══ DATA PROVIDED

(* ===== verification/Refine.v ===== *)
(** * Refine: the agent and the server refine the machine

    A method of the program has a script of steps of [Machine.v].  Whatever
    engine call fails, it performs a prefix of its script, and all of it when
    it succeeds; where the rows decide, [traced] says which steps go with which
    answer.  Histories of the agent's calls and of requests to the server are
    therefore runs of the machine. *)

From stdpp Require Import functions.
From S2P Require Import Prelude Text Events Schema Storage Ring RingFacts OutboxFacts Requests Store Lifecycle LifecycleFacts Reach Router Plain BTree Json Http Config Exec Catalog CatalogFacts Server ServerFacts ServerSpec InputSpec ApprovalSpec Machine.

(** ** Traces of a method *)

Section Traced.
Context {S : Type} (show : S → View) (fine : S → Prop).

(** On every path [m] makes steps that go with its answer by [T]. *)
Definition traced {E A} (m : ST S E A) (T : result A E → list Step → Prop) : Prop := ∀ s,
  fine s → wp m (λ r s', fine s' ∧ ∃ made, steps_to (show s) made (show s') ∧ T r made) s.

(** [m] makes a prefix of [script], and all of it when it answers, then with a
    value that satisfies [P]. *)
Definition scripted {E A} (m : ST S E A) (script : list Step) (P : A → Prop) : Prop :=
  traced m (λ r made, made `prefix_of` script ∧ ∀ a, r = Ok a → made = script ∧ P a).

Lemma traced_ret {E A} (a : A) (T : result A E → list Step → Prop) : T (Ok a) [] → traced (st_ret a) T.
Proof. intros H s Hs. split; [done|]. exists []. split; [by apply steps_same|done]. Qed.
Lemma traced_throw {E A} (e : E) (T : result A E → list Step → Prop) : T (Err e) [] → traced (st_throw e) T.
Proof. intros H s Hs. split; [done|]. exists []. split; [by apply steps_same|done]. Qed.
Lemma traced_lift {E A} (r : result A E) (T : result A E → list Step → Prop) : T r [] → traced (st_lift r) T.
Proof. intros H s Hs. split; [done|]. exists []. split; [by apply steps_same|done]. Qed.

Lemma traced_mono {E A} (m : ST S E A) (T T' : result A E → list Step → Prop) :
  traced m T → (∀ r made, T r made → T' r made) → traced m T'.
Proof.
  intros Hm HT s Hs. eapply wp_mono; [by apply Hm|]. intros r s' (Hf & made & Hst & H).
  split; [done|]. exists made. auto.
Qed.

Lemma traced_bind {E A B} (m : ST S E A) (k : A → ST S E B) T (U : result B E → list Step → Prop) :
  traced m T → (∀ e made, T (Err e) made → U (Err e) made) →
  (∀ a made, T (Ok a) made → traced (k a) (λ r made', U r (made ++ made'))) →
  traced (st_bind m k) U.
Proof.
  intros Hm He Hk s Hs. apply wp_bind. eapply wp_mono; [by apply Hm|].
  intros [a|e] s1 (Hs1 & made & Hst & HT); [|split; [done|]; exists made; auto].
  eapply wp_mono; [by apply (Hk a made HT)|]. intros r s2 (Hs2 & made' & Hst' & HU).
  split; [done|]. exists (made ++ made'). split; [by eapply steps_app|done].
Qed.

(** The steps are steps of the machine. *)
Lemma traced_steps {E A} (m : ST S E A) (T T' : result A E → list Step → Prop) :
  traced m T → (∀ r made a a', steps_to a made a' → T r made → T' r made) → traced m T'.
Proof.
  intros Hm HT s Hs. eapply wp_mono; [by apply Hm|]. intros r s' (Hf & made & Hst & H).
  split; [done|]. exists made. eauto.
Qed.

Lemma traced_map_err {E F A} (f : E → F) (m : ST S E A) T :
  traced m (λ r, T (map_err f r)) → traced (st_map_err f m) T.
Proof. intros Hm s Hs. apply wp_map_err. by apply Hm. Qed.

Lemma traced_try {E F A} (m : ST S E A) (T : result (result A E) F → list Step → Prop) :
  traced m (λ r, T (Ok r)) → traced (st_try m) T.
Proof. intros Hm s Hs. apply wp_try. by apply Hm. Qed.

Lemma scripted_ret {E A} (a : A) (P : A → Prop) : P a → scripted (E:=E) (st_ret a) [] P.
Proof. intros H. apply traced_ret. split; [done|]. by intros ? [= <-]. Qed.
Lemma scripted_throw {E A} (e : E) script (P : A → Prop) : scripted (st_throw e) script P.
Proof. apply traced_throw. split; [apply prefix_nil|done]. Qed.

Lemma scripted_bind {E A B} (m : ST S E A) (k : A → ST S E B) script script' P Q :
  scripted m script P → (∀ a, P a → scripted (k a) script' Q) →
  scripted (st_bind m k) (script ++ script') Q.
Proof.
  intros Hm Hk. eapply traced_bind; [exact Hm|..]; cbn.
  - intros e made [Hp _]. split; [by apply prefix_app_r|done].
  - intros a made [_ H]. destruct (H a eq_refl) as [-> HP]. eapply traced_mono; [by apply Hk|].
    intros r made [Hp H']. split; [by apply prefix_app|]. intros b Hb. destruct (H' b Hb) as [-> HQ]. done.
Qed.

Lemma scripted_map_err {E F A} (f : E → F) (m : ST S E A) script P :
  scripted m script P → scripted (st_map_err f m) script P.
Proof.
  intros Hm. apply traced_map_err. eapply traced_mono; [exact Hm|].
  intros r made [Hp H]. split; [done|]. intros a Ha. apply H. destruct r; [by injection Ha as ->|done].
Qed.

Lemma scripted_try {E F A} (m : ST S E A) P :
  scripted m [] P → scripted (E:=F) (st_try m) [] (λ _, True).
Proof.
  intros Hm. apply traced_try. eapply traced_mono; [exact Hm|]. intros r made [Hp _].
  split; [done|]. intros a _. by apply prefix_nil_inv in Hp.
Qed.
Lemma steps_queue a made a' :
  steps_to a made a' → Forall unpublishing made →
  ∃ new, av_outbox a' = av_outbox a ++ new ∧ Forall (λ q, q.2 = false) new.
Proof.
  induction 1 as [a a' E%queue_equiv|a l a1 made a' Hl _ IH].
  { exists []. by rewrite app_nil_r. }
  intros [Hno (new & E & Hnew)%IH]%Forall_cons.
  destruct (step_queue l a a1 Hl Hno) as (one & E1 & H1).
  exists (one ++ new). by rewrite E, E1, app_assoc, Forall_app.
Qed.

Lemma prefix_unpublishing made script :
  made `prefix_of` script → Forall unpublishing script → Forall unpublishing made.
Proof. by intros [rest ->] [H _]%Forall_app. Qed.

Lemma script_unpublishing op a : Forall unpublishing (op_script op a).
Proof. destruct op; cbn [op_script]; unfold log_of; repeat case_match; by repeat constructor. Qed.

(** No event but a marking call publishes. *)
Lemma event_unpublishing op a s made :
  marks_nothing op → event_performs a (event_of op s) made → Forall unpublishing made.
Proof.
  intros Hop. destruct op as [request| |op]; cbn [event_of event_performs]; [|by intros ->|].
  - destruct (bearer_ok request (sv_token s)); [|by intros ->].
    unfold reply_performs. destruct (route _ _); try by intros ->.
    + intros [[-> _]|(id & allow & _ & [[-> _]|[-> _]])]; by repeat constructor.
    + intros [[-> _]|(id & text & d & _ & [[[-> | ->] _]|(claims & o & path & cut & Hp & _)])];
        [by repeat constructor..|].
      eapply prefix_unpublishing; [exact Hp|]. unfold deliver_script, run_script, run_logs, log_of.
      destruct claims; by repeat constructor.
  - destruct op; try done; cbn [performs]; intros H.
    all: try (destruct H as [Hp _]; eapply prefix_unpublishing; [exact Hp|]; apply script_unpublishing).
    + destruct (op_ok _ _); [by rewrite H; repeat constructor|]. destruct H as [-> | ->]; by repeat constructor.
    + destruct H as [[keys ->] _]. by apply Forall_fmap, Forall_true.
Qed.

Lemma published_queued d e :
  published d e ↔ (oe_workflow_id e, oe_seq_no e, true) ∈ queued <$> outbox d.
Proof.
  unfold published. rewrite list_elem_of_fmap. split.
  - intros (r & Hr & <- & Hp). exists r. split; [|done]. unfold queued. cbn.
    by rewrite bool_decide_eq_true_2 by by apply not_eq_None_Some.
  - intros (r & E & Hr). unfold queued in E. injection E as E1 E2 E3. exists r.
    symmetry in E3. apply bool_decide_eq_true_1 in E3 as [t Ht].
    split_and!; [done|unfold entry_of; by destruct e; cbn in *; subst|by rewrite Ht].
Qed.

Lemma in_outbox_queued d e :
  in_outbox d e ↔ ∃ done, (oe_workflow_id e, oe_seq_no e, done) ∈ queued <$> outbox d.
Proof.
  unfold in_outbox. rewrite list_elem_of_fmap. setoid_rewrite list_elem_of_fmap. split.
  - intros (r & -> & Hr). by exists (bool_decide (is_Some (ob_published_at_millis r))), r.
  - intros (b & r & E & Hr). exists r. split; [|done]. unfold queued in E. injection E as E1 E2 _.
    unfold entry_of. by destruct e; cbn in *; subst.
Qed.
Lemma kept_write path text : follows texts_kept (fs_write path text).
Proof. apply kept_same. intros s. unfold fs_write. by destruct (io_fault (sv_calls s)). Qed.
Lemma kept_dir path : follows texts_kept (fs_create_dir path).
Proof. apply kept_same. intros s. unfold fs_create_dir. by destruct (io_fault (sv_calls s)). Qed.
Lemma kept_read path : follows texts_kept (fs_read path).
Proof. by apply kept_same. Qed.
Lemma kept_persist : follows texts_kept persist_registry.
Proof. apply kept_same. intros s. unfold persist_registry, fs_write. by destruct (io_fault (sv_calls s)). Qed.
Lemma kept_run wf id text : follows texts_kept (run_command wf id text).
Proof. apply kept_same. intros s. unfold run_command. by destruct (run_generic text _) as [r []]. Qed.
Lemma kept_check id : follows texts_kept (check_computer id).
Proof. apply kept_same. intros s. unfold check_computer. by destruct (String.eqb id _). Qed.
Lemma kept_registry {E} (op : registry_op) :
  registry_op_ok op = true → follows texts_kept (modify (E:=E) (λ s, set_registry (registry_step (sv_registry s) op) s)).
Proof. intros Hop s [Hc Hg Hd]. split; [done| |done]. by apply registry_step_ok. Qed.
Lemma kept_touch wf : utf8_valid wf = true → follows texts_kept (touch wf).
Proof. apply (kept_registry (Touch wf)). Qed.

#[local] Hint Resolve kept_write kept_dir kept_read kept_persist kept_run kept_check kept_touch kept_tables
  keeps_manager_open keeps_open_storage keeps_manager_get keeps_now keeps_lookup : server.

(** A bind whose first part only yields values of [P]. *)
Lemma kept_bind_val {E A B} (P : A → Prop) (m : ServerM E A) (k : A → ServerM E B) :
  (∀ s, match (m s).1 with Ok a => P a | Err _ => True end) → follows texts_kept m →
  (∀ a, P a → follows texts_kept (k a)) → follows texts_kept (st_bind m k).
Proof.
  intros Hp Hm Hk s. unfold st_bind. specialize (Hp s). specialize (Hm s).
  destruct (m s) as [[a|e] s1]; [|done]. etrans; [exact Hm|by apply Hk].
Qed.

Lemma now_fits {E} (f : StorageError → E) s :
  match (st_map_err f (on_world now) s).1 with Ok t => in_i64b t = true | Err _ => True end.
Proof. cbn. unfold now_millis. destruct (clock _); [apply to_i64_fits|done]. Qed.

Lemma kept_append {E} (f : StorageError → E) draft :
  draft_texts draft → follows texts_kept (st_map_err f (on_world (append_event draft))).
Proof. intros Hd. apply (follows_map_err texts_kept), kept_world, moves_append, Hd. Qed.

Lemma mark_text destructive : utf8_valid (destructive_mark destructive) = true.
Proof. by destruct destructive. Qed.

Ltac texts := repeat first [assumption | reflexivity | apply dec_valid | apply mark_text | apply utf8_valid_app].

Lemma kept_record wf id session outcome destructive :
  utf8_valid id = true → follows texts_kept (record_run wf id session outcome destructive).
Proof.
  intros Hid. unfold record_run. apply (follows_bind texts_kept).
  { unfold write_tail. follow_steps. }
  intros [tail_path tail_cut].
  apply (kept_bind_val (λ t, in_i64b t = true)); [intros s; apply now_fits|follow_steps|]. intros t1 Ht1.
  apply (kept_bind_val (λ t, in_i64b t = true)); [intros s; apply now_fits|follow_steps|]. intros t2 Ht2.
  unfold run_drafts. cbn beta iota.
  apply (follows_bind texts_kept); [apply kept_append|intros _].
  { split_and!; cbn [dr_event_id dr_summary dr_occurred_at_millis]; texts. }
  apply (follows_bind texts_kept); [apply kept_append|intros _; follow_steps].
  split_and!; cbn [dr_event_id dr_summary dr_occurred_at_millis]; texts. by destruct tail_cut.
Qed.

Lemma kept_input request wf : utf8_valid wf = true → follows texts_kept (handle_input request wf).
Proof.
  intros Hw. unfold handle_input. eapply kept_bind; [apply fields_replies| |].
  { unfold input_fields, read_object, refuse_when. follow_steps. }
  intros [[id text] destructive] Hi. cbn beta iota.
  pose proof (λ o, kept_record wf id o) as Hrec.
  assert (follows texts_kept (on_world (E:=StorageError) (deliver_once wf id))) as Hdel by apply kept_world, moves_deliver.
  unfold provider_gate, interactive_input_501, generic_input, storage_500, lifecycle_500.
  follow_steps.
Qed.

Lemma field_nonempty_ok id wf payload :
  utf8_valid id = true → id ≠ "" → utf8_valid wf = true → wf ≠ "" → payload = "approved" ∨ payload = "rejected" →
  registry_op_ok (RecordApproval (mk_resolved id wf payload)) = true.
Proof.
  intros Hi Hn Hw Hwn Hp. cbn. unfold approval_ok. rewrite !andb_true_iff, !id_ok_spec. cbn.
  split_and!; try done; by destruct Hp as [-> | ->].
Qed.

════

• _ABOUT THIS TASK_
Would you copy, word for word, only the lines from the start of the listing to the one that contains "engine call fails, it", both included?

• _RESPONSE BELOW_
(* ===== verification/Refine.v ===== *)
(** * Refine: the agent and the server refine the machine

    A method of the program has a script of steps of [Machine.v].  Whatever
    engine call fails, it performs a prefix of its script, and all of it when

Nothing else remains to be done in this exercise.